• _WHAT IS REQUIRED_:
Transcribe exactly the lines that fall between the one holding "Definition PhLockFileStream (Offset" and the one holding "(** ** Creation and deletion *)", inclusive, from the entries below.

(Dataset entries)
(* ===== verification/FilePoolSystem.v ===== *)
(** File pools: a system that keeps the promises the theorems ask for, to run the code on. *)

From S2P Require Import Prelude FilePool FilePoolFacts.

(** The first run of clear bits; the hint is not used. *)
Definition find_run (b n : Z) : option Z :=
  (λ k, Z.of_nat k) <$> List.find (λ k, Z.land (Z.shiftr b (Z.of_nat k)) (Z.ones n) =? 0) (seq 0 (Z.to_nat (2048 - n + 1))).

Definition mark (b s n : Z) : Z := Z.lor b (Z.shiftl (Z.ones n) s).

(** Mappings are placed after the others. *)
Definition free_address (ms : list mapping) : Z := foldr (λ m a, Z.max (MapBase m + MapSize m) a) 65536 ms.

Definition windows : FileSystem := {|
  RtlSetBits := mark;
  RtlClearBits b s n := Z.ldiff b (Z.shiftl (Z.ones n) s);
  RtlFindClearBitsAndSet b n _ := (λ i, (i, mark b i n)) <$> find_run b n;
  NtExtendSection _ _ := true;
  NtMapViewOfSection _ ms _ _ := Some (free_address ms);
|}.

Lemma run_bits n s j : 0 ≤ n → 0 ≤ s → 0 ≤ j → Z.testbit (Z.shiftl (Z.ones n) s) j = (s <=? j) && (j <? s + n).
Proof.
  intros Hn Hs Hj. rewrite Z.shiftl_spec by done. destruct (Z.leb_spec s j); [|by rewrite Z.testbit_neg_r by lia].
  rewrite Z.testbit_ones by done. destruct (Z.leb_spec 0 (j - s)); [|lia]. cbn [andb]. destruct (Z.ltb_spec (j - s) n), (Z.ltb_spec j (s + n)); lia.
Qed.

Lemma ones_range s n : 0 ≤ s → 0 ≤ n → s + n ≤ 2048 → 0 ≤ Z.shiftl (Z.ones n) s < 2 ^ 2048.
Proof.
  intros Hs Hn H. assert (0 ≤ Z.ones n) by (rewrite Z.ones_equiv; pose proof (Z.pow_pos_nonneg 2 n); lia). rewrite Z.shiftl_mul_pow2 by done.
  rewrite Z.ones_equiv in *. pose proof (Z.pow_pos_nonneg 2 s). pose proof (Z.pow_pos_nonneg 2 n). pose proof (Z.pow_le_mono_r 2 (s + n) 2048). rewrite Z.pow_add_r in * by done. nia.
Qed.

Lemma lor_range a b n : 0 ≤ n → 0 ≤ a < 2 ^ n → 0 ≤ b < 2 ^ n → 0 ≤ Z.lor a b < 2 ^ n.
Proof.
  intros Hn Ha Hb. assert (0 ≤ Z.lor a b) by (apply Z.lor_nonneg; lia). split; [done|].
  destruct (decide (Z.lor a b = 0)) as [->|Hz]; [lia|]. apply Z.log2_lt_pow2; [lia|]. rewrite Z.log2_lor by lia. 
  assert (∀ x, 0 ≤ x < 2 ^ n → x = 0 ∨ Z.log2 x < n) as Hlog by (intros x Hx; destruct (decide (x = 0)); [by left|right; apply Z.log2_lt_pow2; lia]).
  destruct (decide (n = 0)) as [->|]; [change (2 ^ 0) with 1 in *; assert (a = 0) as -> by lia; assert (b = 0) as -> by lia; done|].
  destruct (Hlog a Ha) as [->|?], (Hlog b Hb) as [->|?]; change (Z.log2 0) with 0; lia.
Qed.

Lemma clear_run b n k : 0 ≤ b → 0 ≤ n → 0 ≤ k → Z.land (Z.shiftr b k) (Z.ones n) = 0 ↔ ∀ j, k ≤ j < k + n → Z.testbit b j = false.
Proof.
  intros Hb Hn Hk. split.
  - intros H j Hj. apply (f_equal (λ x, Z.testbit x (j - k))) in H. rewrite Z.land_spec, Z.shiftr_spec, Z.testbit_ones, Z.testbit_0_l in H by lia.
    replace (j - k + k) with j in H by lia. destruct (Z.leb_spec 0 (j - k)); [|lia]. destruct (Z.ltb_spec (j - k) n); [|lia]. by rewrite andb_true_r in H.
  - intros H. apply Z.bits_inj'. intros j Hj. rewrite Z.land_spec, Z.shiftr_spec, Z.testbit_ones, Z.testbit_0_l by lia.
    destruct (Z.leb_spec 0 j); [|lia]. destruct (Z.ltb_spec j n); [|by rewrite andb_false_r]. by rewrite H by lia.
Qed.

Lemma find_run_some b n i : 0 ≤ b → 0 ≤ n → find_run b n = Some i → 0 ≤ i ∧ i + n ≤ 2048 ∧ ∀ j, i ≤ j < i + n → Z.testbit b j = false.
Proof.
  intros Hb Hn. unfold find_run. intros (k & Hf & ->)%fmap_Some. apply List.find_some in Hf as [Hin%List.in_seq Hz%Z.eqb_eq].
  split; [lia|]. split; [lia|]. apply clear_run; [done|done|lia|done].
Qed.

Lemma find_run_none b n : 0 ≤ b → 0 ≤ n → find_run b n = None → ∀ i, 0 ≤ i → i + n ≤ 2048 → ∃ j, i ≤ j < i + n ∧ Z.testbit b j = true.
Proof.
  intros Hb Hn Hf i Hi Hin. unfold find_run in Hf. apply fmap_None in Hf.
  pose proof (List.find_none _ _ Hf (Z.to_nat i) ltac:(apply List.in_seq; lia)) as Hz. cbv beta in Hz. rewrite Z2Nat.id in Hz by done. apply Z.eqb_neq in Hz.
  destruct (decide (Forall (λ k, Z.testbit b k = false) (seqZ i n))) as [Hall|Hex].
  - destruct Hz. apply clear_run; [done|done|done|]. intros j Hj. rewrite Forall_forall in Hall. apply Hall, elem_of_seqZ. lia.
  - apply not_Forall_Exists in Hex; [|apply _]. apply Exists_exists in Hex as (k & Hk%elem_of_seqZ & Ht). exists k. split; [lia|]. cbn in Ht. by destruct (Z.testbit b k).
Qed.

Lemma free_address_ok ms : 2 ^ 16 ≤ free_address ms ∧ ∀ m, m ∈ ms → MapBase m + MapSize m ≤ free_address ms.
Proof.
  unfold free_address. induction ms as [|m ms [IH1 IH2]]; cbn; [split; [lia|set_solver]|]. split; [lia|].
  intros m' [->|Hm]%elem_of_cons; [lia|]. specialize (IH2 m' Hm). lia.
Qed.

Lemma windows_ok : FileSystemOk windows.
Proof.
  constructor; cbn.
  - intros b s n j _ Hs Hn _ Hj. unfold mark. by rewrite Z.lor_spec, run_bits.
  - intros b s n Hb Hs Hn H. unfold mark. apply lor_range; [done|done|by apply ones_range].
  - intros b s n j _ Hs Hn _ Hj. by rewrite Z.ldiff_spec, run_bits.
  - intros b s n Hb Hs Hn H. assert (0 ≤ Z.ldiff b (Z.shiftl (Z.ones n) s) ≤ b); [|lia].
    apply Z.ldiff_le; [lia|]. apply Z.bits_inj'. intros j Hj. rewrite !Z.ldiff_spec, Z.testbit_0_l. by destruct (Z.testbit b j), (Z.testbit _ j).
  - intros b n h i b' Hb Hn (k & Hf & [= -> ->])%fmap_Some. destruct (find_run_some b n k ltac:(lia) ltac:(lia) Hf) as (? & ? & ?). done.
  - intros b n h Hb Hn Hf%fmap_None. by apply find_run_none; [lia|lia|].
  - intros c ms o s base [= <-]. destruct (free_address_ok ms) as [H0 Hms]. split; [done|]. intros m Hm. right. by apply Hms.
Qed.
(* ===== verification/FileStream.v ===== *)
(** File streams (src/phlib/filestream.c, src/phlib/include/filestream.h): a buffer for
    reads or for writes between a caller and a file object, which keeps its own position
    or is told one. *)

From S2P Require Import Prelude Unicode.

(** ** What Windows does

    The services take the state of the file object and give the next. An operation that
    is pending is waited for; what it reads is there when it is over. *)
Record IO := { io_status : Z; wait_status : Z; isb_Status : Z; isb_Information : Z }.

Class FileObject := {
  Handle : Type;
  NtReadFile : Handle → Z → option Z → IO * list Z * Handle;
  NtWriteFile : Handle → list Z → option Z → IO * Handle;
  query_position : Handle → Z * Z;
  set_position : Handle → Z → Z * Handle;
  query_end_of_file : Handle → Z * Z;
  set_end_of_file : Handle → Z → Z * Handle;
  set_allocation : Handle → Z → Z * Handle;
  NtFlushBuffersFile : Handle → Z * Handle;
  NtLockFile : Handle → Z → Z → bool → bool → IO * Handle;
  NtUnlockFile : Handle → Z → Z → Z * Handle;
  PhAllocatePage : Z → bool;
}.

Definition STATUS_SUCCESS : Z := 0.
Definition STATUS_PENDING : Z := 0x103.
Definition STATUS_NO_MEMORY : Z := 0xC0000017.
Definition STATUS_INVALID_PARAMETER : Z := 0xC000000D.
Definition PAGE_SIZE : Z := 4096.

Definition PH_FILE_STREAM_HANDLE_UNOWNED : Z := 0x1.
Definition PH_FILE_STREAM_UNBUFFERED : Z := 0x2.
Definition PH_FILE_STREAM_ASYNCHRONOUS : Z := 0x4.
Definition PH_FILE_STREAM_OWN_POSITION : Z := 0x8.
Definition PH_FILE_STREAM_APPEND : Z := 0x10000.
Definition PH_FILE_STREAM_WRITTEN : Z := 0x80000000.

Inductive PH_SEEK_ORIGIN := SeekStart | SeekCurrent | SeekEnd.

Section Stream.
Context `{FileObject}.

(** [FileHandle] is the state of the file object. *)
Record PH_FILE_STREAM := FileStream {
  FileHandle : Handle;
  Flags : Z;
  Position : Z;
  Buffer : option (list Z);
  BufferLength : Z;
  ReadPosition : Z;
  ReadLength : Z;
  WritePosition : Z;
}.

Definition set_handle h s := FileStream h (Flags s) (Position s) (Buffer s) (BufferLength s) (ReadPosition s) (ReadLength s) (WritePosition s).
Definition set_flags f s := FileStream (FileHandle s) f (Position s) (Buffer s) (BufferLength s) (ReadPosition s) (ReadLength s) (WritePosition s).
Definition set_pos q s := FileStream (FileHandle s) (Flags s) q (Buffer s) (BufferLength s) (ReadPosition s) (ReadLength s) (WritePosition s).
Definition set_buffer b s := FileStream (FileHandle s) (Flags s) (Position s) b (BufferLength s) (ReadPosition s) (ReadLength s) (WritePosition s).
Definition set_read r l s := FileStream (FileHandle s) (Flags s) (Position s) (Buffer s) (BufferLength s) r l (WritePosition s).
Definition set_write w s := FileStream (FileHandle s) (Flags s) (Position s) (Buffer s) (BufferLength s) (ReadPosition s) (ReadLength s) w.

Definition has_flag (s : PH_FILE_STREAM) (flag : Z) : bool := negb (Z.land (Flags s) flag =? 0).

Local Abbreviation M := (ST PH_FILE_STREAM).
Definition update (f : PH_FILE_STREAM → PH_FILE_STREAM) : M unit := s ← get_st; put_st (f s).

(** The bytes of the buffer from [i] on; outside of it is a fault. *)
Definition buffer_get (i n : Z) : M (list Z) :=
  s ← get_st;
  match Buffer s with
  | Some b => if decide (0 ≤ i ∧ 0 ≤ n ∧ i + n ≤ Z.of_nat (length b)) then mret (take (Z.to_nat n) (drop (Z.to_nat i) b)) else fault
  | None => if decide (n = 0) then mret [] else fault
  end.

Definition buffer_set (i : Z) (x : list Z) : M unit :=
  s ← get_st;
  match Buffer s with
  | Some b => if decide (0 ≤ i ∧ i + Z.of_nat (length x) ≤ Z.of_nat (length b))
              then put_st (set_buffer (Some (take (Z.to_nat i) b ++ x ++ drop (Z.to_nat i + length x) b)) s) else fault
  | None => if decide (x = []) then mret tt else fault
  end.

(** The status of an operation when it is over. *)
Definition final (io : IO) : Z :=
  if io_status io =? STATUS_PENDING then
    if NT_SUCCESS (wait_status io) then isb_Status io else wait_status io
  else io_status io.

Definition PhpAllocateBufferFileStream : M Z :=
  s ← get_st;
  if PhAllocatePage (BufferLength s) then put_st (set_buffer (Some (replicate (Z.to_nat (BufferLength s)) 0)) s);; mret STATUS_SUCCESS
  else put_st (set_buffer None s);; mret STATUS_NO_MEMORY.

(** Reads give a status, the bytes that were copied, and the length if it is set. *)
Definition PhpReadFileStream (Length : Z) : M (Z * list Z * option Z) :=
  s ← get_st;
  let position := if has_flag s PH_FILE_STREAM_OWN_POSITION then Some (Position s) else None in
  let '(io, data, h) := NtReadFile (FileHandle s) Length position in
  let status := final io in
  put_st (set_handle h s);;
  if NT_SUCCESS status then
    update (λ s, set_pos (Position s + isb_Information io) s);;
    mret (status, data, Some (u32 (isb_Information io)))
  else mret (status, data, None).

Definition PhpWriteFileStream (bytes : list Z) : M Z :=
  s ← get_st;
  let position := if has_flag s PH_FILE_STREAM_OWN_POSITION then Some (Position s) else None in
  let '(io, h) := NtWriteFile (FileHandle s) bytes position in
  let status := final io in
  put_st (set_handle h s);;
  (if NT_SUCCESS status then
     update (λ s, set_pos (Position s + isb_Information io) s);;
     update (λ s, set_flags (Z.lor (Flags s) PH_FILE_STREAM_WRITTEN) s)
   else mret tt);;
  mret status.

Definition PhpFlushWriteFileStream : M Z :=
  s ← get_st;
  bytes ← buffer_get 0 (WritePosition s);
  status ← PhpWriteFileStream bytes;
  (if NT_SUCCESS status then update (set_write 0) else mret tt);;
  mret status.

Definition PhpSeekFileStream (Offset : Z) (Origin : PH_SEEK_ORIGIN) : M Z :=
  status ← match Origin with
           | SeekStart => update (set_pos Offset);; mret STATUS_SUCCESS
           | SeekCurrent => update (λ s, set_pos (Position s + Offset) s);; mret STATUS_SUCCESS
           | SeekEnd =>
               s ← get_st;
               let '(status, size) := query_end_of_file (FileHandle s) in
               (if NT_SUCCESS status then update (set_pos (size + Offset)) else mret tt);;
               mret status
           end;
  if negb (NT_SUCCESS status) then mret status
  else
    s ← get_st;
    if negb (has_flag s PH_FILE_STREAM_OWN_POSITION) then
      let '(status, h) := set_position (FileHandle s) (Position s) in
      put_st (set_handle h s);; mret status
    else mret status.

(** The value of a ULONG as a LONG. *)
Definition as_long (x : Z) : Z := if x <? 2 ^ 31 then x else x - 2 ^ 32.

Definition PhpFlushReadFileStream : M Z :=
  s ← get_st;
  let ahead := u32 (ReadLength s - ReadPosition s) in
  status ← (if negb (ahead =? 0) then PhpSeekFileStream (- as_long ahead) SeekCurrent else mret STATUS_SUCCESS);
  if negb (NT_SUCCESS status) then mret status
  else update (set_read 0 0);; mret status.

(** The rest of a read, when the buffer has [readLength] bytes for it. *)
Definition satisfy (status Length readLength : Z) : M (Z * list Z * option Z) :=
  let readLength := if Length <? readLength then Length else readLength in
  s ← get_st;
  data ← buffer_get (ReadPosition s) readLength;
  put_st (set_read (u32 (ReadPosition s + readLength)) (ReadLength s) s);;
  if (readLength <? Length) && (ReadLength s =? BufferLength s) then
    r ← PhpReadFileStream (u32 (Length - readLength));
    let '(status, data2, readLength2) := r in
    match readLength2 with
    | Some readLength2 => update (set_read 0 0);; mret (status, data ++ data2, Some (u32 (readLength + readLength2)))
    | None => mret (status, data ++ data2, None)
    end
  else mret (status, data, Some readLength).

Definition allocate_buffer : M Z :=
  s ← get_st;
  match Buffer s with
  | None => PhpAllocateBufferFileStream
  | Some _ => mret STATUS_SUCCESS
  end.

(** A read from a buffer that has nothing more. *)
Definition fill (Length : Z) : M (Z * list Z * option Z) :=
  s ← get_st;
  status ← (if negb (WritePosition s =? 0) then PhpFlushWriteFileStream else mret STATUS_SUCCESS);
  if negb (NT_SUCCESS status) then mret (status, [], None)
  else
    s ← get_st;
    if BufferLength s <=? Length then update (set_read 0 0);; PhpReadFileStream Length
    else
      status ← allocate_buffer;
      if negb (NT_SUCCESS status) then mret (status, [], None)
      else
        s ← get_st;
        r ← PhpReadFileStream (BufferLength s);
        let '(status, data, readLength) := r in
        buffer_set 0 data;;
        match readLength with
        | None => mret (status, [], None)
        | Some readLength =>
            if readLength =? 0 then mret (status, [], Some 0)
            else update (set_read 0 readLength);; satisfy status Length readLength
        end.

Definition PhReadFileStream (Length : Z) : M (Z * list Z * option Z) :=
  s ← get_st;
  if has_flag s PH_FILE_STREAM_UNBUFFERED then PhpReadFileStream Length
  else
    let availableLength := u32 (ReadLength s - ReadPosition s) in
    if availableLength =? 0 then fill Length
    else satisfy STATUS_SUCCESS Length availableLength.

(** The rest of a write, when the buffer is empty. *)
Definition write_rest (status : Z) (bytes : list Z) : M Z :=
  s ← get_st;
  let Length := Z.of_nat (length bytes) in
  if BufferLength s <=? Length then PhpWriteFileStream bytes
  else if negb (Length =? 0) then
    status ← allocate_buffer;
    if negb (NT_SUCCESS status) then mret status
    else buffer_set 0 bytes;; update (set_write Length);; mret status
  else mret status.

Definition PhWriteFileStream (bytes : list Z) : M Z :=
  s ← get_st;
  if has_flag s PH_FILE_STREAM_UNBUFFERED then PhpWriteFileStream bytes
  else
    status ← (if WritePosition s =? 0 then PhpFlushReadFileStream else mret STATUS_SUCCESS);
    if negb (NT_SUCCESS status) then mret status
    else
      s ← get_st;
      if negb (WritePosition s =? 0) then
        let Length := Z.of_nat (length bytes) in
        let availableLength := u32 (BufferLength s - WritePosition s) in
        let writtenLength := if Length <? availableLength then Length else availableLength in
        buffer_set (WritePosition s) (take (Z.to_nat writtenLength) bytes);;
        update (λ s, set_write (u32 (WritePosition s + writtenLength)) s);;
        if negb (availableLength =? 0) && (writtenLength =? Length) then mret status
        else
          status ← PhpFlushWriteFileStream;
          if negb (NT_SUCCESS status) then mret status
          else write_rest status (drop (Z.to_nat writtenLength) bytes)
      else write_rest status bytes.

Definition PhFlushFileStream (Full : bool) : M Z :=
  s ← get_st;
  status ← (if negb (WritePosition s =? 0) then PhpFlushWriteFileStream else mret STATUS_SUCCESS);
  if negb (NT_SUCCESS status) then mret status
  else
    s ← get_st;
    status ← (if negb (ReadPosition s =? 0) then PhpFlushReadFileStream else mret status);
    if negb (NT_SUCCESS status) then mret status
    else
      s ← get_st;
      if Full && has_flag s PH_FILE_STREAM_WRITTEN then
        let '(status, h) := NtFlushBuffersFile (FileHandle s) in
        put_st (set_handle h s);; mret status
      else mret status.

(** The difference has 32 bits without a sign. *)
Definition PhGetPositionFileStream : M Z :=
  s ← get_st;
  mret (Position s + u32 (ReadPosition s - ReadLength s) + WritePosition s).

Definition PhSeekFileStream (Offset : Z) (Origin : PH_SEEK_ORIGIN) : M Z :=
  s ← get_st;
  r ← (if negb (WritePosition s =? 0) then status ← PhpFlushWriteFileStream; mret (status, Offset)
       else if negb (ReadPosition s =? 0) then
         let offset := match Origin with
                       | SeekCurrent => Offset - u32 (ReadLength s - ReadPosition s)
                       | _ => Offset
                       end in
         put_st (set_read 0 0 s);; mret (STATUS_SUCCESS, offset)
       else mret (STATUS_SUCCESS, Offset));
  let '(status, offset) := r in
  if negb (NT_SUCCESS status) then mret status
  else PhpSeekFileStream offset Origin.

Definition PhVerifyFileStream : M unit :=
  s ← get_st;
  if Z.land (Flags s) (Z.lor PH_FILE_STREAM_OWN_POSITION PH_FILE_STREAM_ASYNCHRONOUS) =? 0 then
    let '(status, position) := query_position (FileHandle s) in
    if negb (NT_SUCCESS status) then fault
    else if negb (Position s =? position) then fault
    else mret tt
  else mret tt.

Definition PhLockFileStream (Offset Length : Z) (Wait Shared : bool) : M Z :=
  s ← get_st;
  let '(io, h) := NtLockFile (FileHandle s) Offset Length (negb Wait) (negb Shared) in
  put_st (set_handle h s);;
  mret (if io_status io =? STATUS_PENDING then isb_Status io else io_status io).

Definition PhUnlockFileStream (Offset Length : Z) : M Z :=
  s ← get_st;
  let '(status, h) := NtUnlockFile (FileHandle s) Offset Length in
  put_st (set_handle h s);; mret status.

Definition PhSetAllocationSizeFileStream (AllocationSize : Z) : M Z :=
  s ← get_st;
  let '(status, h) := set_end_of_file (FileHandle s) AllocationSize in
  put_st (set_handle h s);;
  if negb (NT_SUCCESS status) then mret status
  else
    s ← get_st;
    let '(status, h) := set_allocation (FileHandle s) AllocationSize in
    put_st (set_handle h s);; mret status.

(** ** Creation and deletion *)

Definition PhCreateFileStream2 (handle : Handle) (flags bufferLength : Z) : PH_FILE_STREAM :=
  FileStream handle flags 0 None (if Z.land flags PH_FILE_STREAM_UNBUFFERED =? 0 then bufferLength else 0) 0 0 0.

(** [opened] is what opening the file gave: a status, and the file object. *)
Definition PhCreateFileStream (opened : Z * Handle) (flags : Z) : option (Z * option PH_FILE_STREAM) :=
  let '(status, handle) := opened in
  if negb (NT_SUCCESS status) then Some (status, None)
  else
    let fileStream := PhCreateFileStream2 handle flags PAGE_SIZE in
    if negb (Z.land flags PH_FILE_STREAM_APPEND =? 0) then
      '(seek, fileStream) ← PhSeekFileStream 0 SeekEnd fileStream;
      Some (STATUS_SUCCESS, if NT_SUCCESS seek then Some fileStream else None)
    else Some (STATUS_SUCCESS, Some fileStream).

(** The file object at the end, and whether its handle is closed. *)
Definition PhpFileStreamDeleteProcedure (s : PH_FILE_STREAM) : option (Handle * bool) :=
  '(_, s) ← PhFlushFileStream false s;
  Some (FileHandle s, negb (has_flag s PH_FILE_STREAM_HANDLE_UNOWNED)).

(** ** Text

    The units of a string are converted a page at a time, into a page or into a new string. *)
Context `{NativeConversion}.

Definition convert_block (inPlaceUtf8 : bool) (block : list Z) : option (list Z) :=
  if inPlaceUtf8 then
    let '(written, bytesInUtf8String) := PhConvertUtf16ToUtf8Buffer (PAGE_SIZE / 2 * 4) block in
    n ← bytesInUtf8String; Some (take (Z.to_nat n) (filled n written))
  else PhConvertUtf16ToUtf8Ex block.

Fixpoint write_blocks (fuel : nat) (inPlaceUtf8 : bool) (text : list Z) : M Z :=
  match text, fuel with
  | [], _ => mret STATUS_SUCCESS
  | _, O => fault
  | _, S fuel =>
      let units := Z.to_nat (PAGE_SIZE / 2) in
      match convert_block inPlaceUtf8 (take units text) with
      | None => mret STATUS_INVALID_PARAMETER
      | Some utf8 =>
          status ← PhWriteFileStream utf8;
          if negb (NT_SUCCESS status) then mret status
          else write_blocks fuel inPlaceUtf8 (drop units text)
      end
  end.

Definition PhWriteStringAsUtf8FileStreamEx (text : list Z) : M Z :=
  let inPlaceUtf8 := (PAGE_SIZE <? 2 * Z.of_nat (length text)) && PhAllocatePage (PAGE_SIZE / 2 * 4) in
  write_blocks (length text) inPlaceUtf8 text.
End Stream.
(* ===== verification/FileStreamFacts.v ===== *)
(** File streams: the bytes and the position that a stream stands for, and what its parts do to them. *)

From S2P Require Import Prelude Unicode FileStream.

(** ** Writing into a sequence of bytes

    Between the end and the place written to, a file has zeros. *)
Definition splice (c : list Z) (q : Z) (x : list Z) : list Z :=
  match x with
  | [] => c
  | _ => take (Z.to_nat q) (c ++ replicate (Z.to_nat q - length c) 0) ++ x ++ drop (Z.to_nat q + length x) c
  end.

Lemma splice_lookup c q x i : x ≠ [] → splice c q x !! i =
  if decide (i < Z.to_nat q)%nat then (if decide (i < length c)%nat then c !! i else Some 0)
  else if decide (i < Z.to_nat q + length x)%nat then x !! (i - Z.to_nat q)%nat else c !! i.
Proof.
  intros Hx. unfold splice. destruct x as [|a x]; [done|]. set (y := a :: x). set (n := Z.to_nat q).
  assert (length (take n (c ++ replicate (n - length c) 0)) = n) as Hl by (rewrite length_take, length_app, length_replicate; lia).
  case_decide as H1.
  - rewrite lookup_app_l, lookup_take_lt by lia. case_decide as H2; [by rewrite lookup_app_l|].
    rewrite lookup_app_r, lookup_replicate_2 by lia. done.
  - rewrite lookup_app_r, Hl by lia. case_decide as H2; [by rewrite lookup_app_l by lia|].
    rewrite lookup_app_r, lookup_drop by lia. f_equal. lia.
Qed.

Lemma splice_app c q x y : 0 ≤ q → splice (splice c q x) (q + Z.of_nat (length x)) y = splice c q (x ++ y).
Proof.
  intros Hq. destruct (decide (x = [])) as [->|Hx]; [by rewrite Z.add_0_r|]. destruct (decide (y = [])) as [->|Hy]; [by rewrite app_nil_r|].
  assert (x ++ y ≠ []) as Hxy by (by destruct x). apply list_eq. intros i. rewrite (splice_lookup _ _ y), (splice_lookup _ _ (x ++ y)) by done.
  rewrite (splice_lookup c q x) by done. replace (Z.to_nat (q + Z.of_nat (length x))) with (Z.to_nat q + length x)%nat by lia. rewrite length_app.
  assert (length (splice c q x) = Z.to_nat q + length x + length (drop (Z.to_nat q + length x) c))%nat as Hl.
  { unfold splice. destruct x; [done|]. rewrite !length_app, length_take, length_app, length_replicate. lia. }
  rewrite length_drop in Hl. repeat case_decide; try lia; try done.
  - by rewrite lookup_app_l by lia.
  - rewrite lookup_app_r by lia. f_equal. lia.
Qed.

• _ANSWER TO THE EXERCISE_:
Definition PhLockFileStream (Offset Length : Z) (Wait Shared : bool) : M Z :=
  s ← get_st;
  let '(io, h) := NtLockFile (FileHandle s) Offset Length (negb Wait) (negb Shared) in
  put_st (set_handle h s);;
  mret (if io_status io =? STATUS_PENDING then isb_Status io else io_status io).

Definition PhUnlockFileStream (Offset Length : Z) : M Z :=
  s ← get_st;
  let '(status, h) := NtUnlockFile (FileHandle s) Offset Length in
  put_st (set_handle h s);; mret status.

Definition PhSetAllocationSizeFileStream (AllocationSize : Z) : M Z :=
  s ← get_st;
  let '(status, h) := set_end_of_file (FileHandle s) AllocationSize in
  put_st (set_handle h s);;
  if negb (NT_SUCCESS status) then mret status
  else
    s ← get_st;
    let '(status, h) := set_allocation (FileHandle s) AllocationSize in
    put_st (set_handle h s);; mret status.

(** ** Creation and deletion *)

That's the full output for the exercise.